Elisa Amoruso racconta la maternità da due punti di vista: quella indesiderata di una giovane studentessa (Tecla Insolia) e quella negata a una donna (Miriam Leone) che vorrebbe essere generatrice di vita a qualunque costo. Tra cinema del reale e melò, “Amata” sbanda sul secondo.
Ari Aster sublima le paranoie del suo cinema in un bulimico racconto di provincia ai tempi del Covid. Sovrabbondante e tellurico, “Eddington” è puro caos narrativo senza fondamenta che finisce per implodere su se stesso.
Girato in Veneto e tratto dall’omonimo romanzo del trevigiano Giacomo Mazzariol (“Mio fratello rincorre i dinosauri”), “Squali” annega nei luoghi comuni, nonostante il cast importante: dalla star hollywoodiana James Franco al talentuoso Lorenzo Zurzolo.

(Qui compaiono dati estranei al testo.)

Lemma add_source_node_ok k sns n p s t :
  ready s →
  let '(sns', calls) := with_context s t p sns in
  let is_new := bool_decide (n ∉ sns_nodes sns) in
  add_source_node sns n p (set_at k) (s, t) =
  (Ok (sns_id sns', is_new),
   (set_at k (with_node n sns') s,
    t ++ calls ++ if is_new then [send_sns_call s (with_node n sns') false] else [])).
Proof.
  intros Hr. assert (∀ x, ready (set_at k x s)) as Hr' by by destruct k.
  assert (t_conn_id_ (set_at k sns s) = t_conn_id_ s) as Hc by by destruct k.
  unfold add_source_node, with_context, modify_self.
  rewrite (bind_ok (modify _) _ (s, t) tt (set_at k sns s, t)) by done.
  assert (∀ sns' calls, ensure_context sns p (set_at k sns s, t) = (Ok sns', (set_at k sns s, t ++ calls)) →
    sns_nodes sns' = sns_nodes sns →
    (sns ← ensure_context sns p;
     modify_self (set_at k (with_node n sns)) ;;
     when (bool_decide (n ∉ sns_nodes sns)) (SendSns (with_node n sns) false) ;;
     mret (sns_id sns, bool_decide (n ∉ sns_nodes sns))) (set_at k sns s, t) =
    (Ok (sns_id sns', bool_decide (n ∉ sns_nodes sns)),
     (set_at k (with_node n sns') s,
      t ++ calls ++ if bool_decide (n ∉ sns_nodes sns) then [send_sns_call s (with_node n sns') false] else []))) as Hrest.
  { intros sns' calls He Hn. rewrite (bind_ok _ _ _ _ _ He). unfold modify_self.
    rewrite (bind_ok (modify _) _ _ tt (set_at k (with_node n sns') s, t ++ calls))
      by (unfold modify; simpl; by rewrite set_at_twice).
    rewrite <- Hn. case_bool_decide; cbn [when].
    - rewrite (bind_ok _ _ _ _ _ (SendSns_ok _ _ _ _ (Hr' _))).
      unfold mret, st_ret. rewrite app_assoc. do 4 f_equal. by destruct k.
    - by rewrite app_nil_r. }
  destruct (decide (sns_id sns = 0)) as [Hid|Hid].
  - apply Hrest; [|done]. unfold ensure_context. rewrite decide_True by done.
    unfold self, call_answer, mbind, st_bind, gets. simpl. rewrite (proj2 (Hr' sns)). simpl. by rewrite Hc.
  - apply (Hrest sns []); [|done]. unfold ensure_context. rewrite decide_False, app_nil_r by done. done.
Qed.
Definition cm_type (m : ControlMessage) : Z :=
  match m with
  | cm_connect _ => MsgType.kConnect
  | cm_response _ => MsgType.kConnectResponse
  | cm_sns _ => MsgType.kSubscribeNodeSetAdvertised
  | cm_sns_withdrawn _ => MsgType.kSubscribeNodeSetWithdrawn
  | cm_node _ w => if w then MsgType.kNodeInfoWithdrawn else MsgType.kNodeInfoAdvertise
  | cm_subscribe _ w => if w then MsgType.kSubscribeInfoWithdrawn else MsgType.kSubscribeInfoAdvertised
  | cm_announce _ w => if w then MsgType.kAnnounceInfoWithdrawn else MsgType.kAnnounceInfoAdvertised
  end.

Definition cm_body (m : ControlMessage) : list Z :=
  match m with
  | cm_connect c => encode c
  | cm_response r => encode r
  | cm_sns sns => encode sns
  | cm_sns_withdrawn id => put 4 id
  | cm_node ni _ => encode ni
  | cm_subscribe si _ => encode si
  | cm_announce ai _ => encode ai
  end.

(** The bytes on the stream. *)
Definition cm_bytes (m : ControlMessage) : list Z :=
  common_headers (cm_type m) (Z.of_nat (length (cm_body m))) ++ cm_body m.

Definition cm_valid (m : ControlMessage) : Prop :=
  match m with
  | cm_connect c => msg_valid c
  | cm_response r => msg_valid r
  | cm_sns sns => msg_valid sns
  | cm_sns_withdrawn id => in_range 32 id
  | cm_node ni _ => msg_valid ni
  | cm_subscribe si _ => msg_valid si
  | cm_announce ai _ => msg_valid ai
  end ∧ in_range 32 (Z.of_nat (length (cm_bytes m))).

(** Every message the session sends has these bytes. *)
Lemma cm_bytes_sent :
  (∀ sns, SNS_wf sns → SNS_Serialize true false sns = cm_bytes (cm_sns sns)) ∧
  (∀ sns, SNS_Serialize true true sns = cm_bytes (cm_sns_withdrawn (sns_id sns))) ∧
  (∀ ni wd, NodeInfo_wf ni → NodeInfo_Serialize true wd ni = cm_bytes (cm_node ni wd)) ∧
  (∀ ai wd, AnnounceInfo_wf ai → AnnounceInfo_Serialize true wd ai = cm_bytes (cm_announce ai wd)) ∧
  (∀ si wd o, SubscribeInfo_wf si → (SubscribeInfo_Serialize true wd o si).1 =
     cm_bytes (cm_subscribe (SubscribeInfo_Serialize true wd o si).2 wd)) ∧
  (∀ c, Connect_wf c → Connect_Serialize c = cm_bytes (cm_connect c)) ∧
  (∀ r, ConnectResponse_wf r → ConnectResponse_Serialize r = Ok (cm_bytes (cm_response r))).
Proof.
  unfold cm_bytes, cm_type, cm_body. split_and!.
  - intros sns Hs. by rewrite (codec_size (M := SubscribeNodeSet)).
  - intros sns. rewrite length_put. done.
  - intros ni wd Hn. by rewrite (codec_size (M := NodeInfo)).
  - intros ai wd Ha. by rewrite (codec_size (M := AnnounceInfo)).
  - intros si wd o Hs. unfold SubscribeInfo_Serialize. cbn [fst snd].
    rewrite (codec_size (M := SubscribeInfo)); [done|]. destruct o; [by apply bump_seq_wf|done].
  - intros c Hc. by rewrite (codec_size (M := Connect)).
  - intros r Hr. rewrite (codec_size (M := ConnectResponse)) by done. by apply ConnectResponse_Serialize_framed.
Qed.
(* ===== verification/PeerWorld.v ===== *)
(** * The state of the peer manager (class PeerManager, src/peering/peer_manager.h)

    The manager, its sessions at their addresses, the information base, the
    relay's [State], and the client manager, which is reached through an
    interface. *)

From S2P Require Import Prelude Common Quicr State NodeInfo DataHeader SubscribeInfo SubscribeNodeSet AnnounceInfo InfoBase Transport PeerSession PeerSessionEvents PeerSessionControl.

(** ** Subscribe messages (quicr::messages)

    The subscribe message travels as bytes; libquicr parses and prints its four
    fields and its parameters. *)
Class SubscribeMessages `{TrackNames} := {
  Parameters : Type;
  ParseSubscribe : list Z → outcome (Z * TrackNamespace * list Z * Parameters);
  AppendSubscribe : Z → TrackNamespace → list Z → Parameters → list Z;
  GetPriority : Parameters → outcome Z;               (* Get<uint8_t>(kSubscriberPriority) *)
  GetNewGroup : Parameters → outcome (option Z);      (* GetOptional<uint64_t>(kNewGroupRequest) *)
  AddNewGroup : option Z → Parameters → outcome Parameters;   (* Add(kNewGroupRequest, v) *)
  AddOptionalNewGroup : option Z → Parameters → outcome Parameters;
  is_new_group : Parameters → list bool;              (* type == kNewGroupRequest, in order *)
  erase_parameter : nat → Parameters → Parameters;
  MakeParameters : Z → option Z → Parameters;         (* kSubscriberPriority, kGroupOrder *)
}.

(** [rand()], call by call. *)
Class Rand := { rand : nat → Z }.

Record World `{TrackNames} (C : Type) := mkWorld {
  sessions : gmap SessRef PeerSession;
  rx_contexts : gmap (Z * Z) StreamRxContext;
  trace : Trace;
  info_base_ : InfoBase;
  server_peer_sessions_ : gmap Z SessRef;
  client_peer_sessions_ : gmap Z SessRef;
  pm_node_info_ : NodeInfo;
  pm_mutex_ : bool;                    (* held *)
  stop_ : bool;
  client_manager_ : bool;              (* the pointer is set *)
  state_ : RelayState;
  state_mutex : bool;                  (* held *)
  rand_calls : nat;
  client : C;
}.
Arguments mkWorld {_ _}.
Arguments sessions {_ _}.
Arguments rx_contexts {_ _}.
Arguments trace {_ _}.
Arguments info_base_ {_ _}.
Arguments server_peer_sessions_ {_ _}.
Arguments client_peer_sessions_ {_ _}.
Arguments pm_node_info_ {_ _}.
Arguments pm_mutex_ {_ _}.
Arguments stop_ {_ _}.
Arguments client_manager_ {_ _}.
Arguments state_ {_ _}.
Arguments state_mutex {_ _}.
Arguments rand_calls {_ _}.
Arguments client {_ _}.

(** The attributes of a publish that an announcement starts. *)
Record PublishAttributes `{TrackNames} := mkPublish {
  pa_track_full_name : FullTrackName;
  pa_track_alias : Z;
  pa_is_publisher_initiated : bool;
  pa_dynamic_groups : bool;
  pa_forward : bool;
  pa_priority : Z;
  pa_delivery_timeout : Z;
}.

Arguments mkPublish {_}.

(** What the peer manager asks of the client manager.  The operations work on
    the whole state, since the client manager may call back; it
    calls [ClientAnnounce], which needs the first operation only. *)
Class ClientProcessI `{TrackNames} (C : Type) := {
  cm_ProcessSubscribe : TrackHash → FullTrackName → Z → option Z → ST (World C) unit;
}.

Class ClientManagerI `{TrackNames} (C : Type) := {
  cm_process :: ClientProcessI C;
  cm_PeerUnsubscribeTrack : Z → ST (World C) unit;
  cm_RemoveOrPausePublisherSubscribe : Z → ST (World C) unit;
  cm_PublishNamespaceReceived : TrackNamespace → Z → ST (World C) unit;
  cm_PublishNamespaceDoneReceived : Z → ST (World C) unit;
  cm_PublishReceived : PublishAttributes → ST (World C) unit;
  cm_PublishDoneReceived : ST (World C) unit;
  cm_PeerDataReceived : Z → bool → option Z → list Z → ST (World C) unit;
  cm_PeerStreamClosed : Z → Z → bool → ST (World C) unit;
}.

Section world.
Context `{TrackNames} {C : Type}.
Abbreviation World := (World C).
Implicit Types w : World.

Definition set_sessions f w : World := mkWorld (f (sessions w)) (rx_contexts w) (trace w) (info_base_ w)
  (server_peer_sessions_ w) (client_peer_sessions_ w) (pm_node_info_ w) (pm_mutex_ w) (stop_ w)
  (client_manager_ w) (state_ w) (state_mutex w) (rand_calls w) (client w).
Definition set_rx_contexts f w : World := mkWorld (sessions w) (f (rx_contexts w)) (trace w) (info_base_ w)
  (server_peer_sessions_ w) (client_peer_sessions_ w) (pm_node_info_ w) (pm_mutex_ w) (stop_ w)
  (client_manager_ w) (state_ w) (state_mutex w) (rand_calls w) (client w).
Definition set_trace t w : World := mkWorld (sessions w) (rx_contexts w) t (info_base_ w)
  (server_peer_sessions_ w) (client_peer_sessions_ w) (pm_node_info_ w) (pm_mutex_ w) (stop_ w)
  (client_manager_ w) (state_ w) (state_mutex w) (rand_calls w) (client w).
Definition set_info_base ib w : World := mkWorld (sessions w) (rx_contexts w) (trace w) ib
  (server_peer_sessions_ w) (client_peer_sessions_ w) (pm_node_info_ w) (pm_mutex_ w) (stop_ w)
  (client_manager_ w) (state_ w) (state_mutex w) (rand_calls w) (client w).
Definition set_server f w : World := mkWorld (sessions w) (rx_contexts w) (trace w) (info_base_ w)
  (f (server_peer_sessions_ w)) (client_peer_sessions_ w) (pm_node_info_ w) (pm_mutex_ w) (stop_ w)
  (client_manager_ w) (state_ w) (state_mutex w) (rand_calls w) (client w).
Definition set_client f w : World := mkWorld (sessions w) (rx_contexts w) (trace w) (info_base_ w)
  (server_peer_sessions_ w) (f (client_peer_sessions_ w)) (pm_node_info_ w) (pm_mutex_ w) (stop_ w)
  (client_manager_ w) (state_ w) (state_mutex w) (rand_calls w) (client w).
Definition set_stop b w : World := mkWorld (sessions w) (rx_contexts w) (trace w) (info_base_ w)
  (server_peer_sessions_ w) (client_peer_sessions_ w) (pm_node_info_ w) (pm_mutex_ w) b
  (client_manager_ w) (state_ w) (state_mutex w) (rand_calls w) (client w).
Definition set_pm_mutex b w : World := mkWorld (sessions w) (rx_contexts w) (trace w) (info_base_ w)
  (server_peer_sessions_ w) (client_peer_sessions_ w) (pm_node_info_ w) b (stop_ w)
  (client_manager_ w) (state_ w) (state_mutex w) (rand_calls w) (client w).
Definition set_state_mutex b w : World := mkWorld (sessions w) (rx_contexts w) (trace w) (info_base_ w)
  (server_peer_sessions_ w) (client_peer_sessions_ w) (pm_node_info_ w) (pm_mutex_ w) (stop_ w)
  (client_manager_ w) (state_ w) b (rand_calls w) (client w).
Definition set_rand_calls n w : World := mkWorld (sessions w) (rx_contexts w) (trace w) (info_base_ w)
  (server_peer_sessions_ w) (client_peer_sessions_ w) (pm_node_info_ w) (pm_mutex_ w) (stop_ w)
  (client_manager_ w) (state_ w) (state_mutex w) n (client w).
Definition SetClientManager w : World := mkWorld (sessions w) (rx_contexts w) (trace w) (info_base_ w)
  (server_peer_sessions_ w) (client_peer_sessions_ w) (pm_node_info_ w) (pm_mutex_ w) (stop_ w)
  true (state_ w) (state_mutex w) (rand_calls w) (client w).

(** ** Sessions *)

#[global] Instance world_store : SessionStore World := {|
  w_session r w := sessions w !! r;
  w_set_session r s := set_sessions <[r := s]>;
  w_trace := trace;
  w_set_trace := set_trace;
  w_rx key w := rx_contexts w !! key;
  w_set_rx key rx := set_rx_contexts <[key := rx]>;
|}.

#[global] Instance world_store_laws : SessionStoreLaws World.
Proof.
  split; simpl; try done; unfold set_sessions, set_rx_contexts; simpl.
  - intros r s [] Hs. simpl in *. by rewrite insert_id.
  - intros. apply lookup_insert_eq.
  - intros. by rewrite insert_insert_eq.
  - by intros [].
  - intros. apply lookup_insert_eq.
  - intros. by rewrite insert_insert_eq.
Qed.

(** [weak_ptr::lock()], then [GetSessionId()]. *)
Definition session_id w (r : SessRef) : option Z := GetSessionId <$> sessions w !! r.

(** A weak pointer as a shared one: null when the object is gone. *)
Definition lock_ptr (p : weak_ptr) : ST World (option SessRef) :=
  gets (λ w, r ← p; if decide (is_Some (sessions w !! r)) then Some r else None).

(** Objects that no map of the manager holds any more are destroyed. *)
Definition collect w : World :=
  set_sessions (filter (λ e, e.1 ∈ (map_to_list (server_peer_sessions_ w)).*2 ++
                                   (map_to_list (client_peer_sessions_ w)).*2)) w.

(** ** Parts of the state *)

(** A method of the information base that does not look at sessions. *)
Definition on_ib {A} (m : ST InfoBase A) : ST World A := zoom info_base_ set_info_base m.

(** A method that locks weak pointers to sessions. *)
Definition on_nodes {A} (m : (SessRef → option Z) → ST InfoBase A) : ST World A := λ w,
  on_ib (m (session_id w)) w.

(** [std::lock_guard _(mutex_)] of the manager. *)
Definition with_pm_lock {A} (m : ST World A) : ST World A := λ w,
  if pm_mutex_ w then (UB, w)
  else match m (set_pm_mutex true w) with (o, w') => (o, set_pm_mutex false w') end.

(** A lock of [info_base_->mutex_] taken by the manager. *)
Definition with_ib_lock {A} (m : ST World A) : ST World A := λ w,
  if mutex_ (info_base_ w) then (UB, w)
  else match m (set_info_base (set_mutex true (info_base_ w)) w) with
       | (o, w') => (o, set_info_base (set_mutex false (info_base_ w')) w')
       end.

(** [std::lock_guard _(state_.state_mutex)] *)
Definition with_state_lock {A} (m : ST World A) : ST World A := λ w,
  if state_mutex w then (UB, w)
  else match m (set_state_mutex true w) with (o, w') => (o, set_state_mutex false w') end.

(** [uint64_t update_ref = rand()] *)
Definition next_rand `{Rand} : ST World Z := λ w,
  (Ok (u64 (rand (rand_calls w))), set_rand_calls (S (rand_calls w)) w).

(** A call through [client_manager_]; a null pointer is undefined behaviour. *)
Definition call_client {A} (m : ST World A) : ST World A :=
  w ← get; if client_manager_ w then m else undefined.

(** Both session maps, outbound first, as every broadcast visits them. *)
Definition all_sessions w : list (Z * SessRef) :=
  entries (client_peer_sessions_ w) ++ entries (server_peer_sessions_ w).

(** ** Running a session's method that only sends *)

Lemma set_trace_same w : set_trace (trace w) w = w.
Proof. by destruct w. Qed.

Lemma set_session_same w r s : sessions w !! r = Some s → set_sessions <[r := s]> w = w.
Proof. intros Hs. destruct w. unfold set_sessions. simpl in *. by rewrite insert_id. Qed.

(** A method that only sends. *)
Lemma on_session_calls {A} w r s (m : ST (PeerSession * Trace) A) a calls :
  sessions w !! r = Some s → m (s, trace w) = (Ok a, (s, trace w ++ calls)) →
  on_session r m w = (Ok a, set_trace (trace w ++ calls) w).
Proof.
  intros Hs Hm. unfold on_session. simpl. rewrite Hs, Hm. f_equal.
  by rewrite set_session_same.
Qed.

End world.

(** ** A relay with three neighbours

    Concrete messages, random numbers and a client manager that only counts the
    calls it gets, for evaluating the operations. *)
Module DemoRelay.
Import Quicr.Demo DemoTransport.

(** Request id, priority, new group (255: none), then the name; the namespace is
    the name. *)
#[export] Instance messages : SubscribeMessages := {|
  Parameters := Z * list Z;
  ParseSubscribe data :=
    match data with
    | req :: prio :: group :: name => Ok (req, [name], name, (prio, if decide (group = 255) then [] else [group]))
    | _ => Throw invalid_argument
    end;
  AppendSubscribe req _ name p := req :: p.1 :: default 255 (head p.2) :: name;
  GetPriority p := Ok p.1;
  GetNewGroup p := Ok (head p.2);
  AddNewGroup v p := Ok (p.1, p.2 ++ from_option (λ x, [x]) [] v);
  AddOptionalNewGroup v p := Ok (p.1, p.2 ++ from_option (λ x, [x]) [] v);
  is_new_group p := (λ _, true) <$> p.2;
  erase_parameter n p := (p.1, take n p.2 ++ drop (S n) p.2);
  MakeParameters priority _ := (priority, []);
|}.

#[export] Instance demo_rand : Rand := {| rand n := Z.of_nat n |}.

Definition count {A} (a : A) : ST (World nat) A := λ w,
  (Ok a, mkWorld (sessions w) (rx_contexts w) (trace w) (info_base_ w) (server_peer_sessions_ w)
    (client_peer_sessions_ w) (pm_node_info_ w) (pm_mutex_ w) (stop_ w) (client_manager_ w) (state_ w)
    (state_mutex w) (rand_calls w) (S (client w))).

#[export] Instance client_process : ClientProcessI nat := {|
  cm_ProcessSubscribe _ _ _ _ := count tt;
|}.

#[export] Instance client_manager : ClientManagerI nat := {|
  cm_PeerUnsubscribeTrack _ := count tt;
  cm_RemoveOrPausePublisherSubscribe _ := count tt;
  cm_PublishNamespaceReceived _ _ := count tt;
  cm_PublishNamespaceDoneReceived _ := count tt;
  cm_PublishReceived _ := count tt;
  cm_PublishDoneReceived := count tt;
  cm_PeerDataReceived _ _ _ _ := count tt;
  cm_PeerStreamClosed _ _ _ := count tt;
|}.

Definition relay_node_of (id : Z) : NodeInfo := mkNodeInfo id NodeType.kEdge [114] 0 0 [].
Definition relay_node : NodeInfo := relay_node_of 5.

(** A connected session to node [id]. *)
Definition neighbour (conn id : Z) : PeerSession :=
  set_transport true (set_status kStatusConnected (set_remote (relay_node_of id)
    (PeerSession_make (300, 7) true conn relay_node (mkRemote [] 0)))).

(** Sessions 11 and 12 were opened by nodes 71 and 72; session 21 was opened to
    node 81. *)
Definition relay_with {C} (c : C) (ib : InfoBase) : World C :=
  mkWorld {[1 := neighbour 11 71; 2 := neighbour 12 72; 3 := neighbour 21 81]} ∅ [] ib
    {[11 := 1; 12 := 2]} {[21 := 3]} relay_node false false true State_empty false 0 c.
Definition relay (ib : InfoBase) : World nat := relay_with 0%nat ib.
End DemoRelay.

Dalla storia vera del ragazzino di Concordia Sagittaria, nominato “Alfiere della Repubblica” per le cure prestate al padre malato di Alzheimer, esce in sala “Per te” di Alessandro Aronadio. Tocco leggero, forse ingenuo, ma capace di fa riemergere i buoni sentimenti sotto il pelo dell’acqua della vita borghese
After the Hunt – Dopo la caccia
Regia: Luca Guadagnino
Cast: Julia Roberts, Andrew Garfield, Ayo Edebiri, Michael Stuhlbarg, Chloë Sevigny
Durata: 138’
“After the Hunt – Dopo la caccia” è un film complesso, multiforme, quasi un pamphlet filosofico che affronta temi cruciali della contemporaneità, partendo dalla storia di Alma (Julia Roberts, densa e respingente), una affermata e sofisticata professoressa di Yale, costretta a fare i conti con il proprio passato traumatico e, soprattutto, con se stessa, dopo che una studentessa (Ayo Edebiri) del suo dipartimento di filosofia le confessa di essere stata molestata da Hank (Andrew Garfield), collega e amico intimo di Alma.
Luca Guadagnino, nel firmare la sua decima regia (la quarta in poco più di due anni: una prolificità che non sempre è proporzionale alla qualità) riflette sul concetto di verità, ma anche su quello di ambizione (tutti i personaggi, tranne l’amorevole e devoto marito di Alma, che sembra l’unico “giusto” in una terra di “ingiusti”, lottano, infine, per mantenere o acquisire uno status) e della percezione del nostro essere da parte degli altri e di noi stessi.
C’è (forse) il comportamento molesto e predatorio di Hank sul banco degli imputati, ma c’è anche l’ambiguità di Alma di fronte alla confessione della studentessa (che la fa vacillare nel sentimento di solidarietà femminile) e lo scontro con una generazione più giovane, cresciuta nella bambagia e così pigra da ambire, al massimo, alla mediocrità.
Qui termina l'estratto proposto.